• _WORK ORDER_:
Lines after the one containing "of [proto/v1.rs] (Proto.v): [grpc_world]" are to be omitted; print exactly each line from the start of the records up to and including it.

• _DATASET RECORDS_:
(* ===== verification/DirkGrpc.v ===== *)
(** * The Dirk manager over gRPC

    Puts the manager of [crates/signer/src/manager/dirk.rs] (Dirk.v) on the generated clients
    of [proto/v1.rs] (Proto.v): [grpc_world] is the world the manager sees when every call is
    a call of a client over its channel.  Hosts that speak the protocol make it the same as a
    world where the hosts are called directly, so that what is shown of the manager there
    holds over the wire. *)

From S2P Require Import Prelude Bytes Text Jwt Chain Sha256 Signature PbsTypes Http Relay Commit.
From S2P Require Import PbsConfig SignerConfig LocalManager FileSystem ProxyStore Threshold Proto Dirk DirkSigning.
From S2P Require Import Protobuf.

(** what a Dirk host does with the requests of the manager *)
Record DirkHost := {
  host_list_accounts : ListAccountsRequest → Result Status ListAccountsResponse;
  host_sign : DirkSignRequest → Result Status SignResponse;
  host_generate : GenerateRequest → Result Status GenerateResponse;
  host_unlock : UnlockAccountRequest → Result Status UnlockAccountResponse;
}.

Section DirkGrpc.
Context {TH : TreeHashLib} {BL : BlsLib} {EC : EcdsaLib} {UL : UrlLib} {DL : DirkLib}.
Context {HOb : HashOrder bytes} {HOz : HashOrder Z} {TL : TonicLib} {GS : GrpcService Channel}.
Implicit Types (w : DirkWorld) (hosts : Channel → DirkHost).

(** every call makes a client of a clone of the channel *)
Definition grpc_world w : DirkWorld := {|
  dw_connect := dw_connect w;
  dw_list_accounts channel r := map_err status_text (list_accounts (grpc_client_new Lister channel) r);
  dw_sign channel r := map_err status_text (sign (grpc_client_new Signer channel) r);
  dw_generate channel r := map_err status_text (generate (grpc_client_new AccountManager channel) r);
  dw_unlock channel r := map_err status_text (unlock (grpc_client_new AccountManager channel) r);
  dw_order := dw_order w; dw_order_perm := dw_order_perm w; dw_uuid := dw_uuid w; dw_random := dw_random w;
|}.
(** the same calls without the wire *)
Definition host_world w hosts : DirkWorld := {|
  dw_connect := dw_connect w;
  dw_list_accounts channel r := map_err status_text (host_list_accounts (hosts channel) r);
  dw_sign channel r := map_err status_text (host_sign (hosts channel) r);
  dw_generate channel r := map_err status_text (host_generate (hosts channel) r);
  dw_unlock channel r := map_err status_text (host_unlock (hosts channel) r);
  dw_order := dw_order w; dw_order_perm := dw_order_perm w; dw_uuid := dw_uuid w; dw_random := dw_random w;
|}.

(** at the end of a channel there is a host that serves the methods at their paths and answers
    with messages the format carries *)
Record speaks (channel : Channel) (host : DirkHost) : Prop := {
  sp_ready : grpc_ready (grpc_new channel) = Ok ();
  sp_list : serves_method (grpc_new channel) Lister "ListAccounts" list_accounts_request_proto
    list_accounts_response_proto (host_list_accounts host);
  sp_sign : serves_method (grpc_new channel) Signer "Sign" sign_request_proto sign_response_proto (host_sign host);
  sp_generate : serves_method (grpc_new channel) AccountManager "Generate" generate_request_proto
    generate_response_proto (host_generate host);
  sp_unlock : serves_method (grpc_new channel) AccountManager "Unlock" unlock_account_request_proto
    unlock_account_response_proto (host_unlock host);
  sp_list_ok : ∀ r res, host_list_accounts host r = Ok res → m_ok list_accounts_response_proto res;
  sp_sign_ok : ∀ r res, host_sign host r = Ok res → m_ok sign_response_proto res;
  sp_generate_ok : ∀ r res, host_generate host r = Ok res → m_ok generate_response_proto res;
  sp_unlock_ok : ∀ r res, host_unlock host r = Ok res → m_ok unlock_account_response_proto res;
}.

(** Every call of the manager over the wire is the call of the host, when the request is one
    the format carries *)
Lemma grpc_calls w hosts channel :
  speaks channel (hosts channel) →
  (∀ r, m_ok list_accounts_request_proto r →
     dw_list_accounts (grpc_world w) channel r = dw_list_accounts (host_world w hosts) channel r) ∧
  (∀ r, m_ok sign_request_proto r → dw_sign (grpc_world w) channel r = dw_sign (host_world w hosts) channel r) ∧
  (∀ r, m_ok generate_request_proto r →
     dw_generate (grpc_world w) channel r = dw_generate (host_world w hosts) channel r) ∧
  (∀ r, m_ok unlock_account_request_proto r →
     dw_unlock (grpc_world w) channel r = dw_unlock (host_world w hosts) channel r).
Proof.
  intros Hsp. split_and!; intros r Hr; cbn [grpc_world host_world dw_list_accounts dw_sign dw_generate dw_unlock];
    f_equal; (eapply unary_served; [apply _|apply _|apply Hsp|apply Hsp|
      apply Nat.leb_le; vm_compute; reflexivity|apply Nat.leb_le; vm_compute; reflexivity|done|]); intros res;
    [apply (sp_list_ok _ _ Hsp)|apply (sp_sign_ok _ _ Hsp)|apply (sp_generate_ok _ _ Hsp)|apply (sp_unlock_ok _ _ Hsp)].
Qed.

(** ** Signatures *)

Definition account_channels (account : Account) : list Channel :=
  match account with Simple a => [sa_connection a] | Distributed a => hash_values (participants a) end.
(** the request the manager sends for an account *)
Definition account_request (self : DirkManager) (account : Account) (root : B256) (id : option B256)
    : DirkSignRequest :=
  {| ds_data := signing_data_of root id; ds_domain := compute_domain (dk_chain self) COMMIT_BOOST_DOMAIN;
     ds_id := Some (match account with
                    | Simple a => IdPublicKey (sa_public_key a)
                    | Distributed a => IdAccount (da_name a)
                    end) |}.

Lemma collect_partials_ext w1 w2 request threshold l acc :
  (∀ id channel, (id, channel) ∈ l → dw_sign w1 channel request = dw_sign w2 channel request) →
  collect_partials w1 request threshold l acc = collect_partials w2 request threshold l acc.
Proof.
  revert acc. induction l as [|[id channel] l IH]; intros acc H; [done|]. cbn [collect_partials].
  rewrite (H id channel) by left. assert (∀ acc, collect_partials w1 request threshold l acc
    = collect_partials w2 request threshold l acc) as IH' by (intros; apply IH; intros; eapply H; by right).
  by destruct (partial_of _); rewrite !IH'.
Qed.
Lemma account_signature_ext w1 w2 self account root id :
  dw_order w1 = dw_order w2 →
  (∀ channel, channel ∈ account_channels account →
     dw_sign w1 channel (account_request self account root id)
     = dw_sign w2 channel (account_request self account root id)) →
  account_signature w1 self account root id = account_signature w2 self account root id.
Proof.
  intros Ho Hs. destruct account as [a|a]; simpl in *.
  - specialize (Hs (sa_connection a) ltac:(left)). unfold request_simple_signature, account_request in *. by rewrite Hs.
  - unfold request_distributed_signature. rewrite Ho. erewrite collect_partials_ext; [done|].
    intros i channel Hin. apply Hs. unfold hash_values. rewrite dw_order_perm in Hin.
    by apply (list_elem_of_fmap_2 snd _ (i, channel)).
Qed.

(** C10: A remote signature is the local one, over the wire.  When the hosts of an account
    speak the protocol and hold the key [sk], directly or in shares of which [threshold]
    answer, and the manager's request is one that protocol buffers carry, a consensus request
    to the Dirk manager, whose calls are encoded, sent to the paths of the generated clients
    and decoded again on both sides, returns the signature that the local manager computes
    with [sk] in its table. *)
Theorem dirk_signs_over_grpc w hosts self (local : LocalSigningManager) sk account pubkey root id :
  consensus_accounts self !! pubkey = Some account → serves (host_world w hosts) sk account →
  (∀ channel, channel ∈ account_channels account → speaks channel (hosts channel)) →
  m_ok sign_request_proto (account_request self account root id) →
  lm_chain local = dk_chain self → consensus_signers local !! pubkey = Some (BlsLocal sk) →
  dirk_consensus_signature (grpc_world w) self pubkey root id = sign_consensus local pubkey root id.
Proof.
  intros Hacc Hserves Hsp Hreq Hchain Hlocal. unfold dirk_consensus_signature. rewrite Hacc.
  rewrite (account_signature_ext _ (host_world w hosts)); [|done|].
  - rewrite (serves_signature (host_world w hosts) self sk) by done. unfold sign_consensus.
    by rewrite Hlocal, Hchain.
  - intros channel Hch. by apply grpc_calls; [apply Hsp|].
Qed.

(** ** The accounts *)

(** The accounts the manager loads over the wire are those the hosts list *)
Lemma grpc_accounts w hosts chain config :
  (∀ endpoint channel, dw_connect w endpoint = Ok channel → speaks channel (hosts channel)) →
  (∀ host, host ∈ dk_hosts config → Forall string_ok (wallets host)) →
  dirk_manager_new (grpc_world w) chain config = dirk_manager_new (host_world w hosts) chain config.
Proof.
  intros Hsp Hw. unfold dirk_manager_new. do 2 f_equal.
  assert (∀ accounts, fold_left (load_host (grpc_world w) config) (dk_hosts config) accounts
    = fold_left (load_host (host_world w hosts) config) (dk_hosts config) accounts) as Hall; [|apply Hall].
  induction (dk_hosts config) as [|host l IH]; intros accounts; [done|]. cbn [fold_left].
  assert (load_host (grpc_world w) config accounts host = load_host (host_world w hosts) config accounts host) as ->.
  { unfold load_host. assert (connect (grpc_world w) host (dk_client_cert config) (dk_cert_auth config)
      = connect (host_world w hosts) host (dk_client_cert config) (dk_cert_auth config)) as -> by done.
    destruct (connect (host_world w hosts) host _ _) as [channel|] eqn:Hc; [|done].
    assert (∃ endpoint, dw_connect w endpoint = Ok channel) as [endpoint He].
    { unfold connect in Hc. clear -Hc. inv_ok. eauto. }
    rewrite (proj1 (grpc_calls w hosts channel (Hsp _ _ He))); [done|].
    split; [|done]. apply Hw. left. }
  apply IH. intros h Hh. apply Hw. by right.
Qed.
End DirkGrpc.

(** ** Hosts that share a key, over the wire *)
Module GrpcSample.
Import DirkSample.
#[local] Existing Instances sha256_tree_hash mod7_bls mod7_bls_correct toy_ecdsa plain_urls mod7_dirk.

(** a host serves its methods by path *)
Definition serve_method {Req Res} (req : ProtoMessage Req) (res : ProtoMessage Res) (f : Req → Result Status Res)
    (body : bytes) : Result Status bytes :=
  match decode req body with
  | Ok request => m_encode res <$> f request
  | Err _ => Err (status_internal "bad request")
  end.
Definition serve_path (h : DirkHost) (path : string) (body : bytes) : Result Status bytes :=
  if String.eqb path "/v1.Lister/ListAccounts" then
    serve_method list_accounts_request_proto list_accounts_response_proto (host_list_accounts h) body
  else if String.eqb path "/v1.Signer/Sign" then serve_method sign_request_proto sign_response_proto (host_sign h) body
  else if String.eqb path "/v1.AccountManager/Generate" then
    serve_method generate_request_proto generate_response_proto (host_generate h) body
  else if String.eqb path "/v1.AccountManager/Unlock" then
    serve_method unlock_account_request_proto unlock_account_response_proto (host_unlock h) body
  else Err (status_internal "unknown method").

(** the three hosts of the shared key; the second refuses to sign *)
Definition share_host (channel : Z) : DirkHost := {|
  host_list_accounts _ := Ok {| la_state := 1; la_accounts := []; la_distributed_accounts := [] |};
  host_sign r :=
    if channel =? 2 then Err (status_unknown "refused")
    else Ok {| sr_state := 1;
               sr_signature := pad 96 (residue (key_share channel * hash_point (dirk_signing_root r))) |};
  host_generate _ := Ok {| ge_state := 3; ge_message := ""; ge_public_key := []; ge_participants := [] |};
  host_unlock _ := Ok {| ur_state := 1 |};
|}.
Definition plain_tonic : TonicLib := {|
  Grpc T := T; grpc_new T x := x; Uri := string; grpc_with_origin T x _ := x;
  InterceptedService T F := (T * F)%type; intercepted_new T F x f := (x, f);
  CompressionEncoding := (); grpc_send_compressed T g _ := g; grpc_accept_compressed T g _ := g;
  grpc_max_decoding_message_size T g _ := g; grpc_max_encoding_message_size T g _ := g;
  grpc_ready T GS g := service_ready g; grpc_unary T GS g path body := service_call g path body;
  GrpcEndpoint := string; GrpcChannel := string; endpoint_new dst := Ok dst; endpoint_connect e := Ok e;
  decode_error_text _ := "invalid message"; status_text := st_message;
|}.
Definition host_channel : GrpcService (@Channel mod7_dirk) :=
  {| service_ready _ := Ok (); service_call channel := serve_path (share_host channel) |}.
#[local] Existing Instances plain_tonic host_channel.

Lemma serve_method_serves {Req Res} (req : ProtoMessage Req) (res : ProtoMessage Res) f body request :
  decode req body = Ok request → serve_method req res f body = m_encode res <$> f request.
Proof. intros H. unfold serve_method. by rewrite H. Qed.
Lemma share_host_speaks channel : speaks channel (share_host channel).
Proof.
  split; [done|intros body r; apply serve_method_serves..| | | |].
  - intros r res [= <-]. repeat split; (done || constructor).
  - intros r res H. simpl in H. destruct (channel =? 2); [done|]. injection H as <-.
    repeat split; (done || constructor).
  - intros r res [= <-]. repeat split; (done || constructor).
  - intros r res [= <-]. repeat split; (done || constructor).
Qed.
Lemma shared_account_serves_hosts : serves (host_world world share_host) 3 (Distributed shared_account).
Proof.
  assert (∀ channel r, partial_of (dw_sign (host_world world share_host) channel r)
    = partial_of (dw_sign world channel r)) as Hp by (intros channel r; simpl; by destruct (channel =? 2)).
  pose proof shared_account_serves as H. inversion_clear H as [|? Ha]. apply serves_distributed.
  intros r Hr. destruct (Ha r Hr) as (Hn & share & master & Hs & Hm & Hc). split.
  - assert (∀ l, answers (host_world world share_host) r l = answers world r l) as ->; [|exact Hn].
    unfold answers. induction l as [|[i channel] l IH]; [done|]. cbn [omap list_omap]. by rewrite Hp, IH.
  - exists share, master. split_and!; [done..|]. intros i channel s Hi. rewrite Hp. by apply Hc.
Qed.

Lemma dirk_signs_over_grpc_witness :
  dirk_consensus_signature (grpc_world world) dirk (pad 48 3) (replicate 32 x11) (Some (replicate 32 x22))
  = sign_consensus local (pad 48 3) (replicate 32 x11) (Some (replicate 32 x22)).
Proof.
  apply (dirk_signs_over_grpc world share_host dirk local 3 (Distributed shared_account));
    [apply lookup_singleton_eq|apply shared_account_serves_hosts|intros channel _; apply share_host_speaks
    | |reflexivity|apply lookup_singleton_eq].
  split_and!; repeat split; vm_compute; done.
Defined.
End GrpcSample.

• _RESPONSE TO THE EXERCISE_:
(* ===== verification/DirkGrpc.v ===== *)
(** * The Dirk manager over gRPC

    Puts the manager of [crates/signer/src/manager/dirk.rs] (Dirk.v) on the generated clients
    of [proto/v1.rs] (Proto.v): [grpc_world] is the world the manager sees when every call is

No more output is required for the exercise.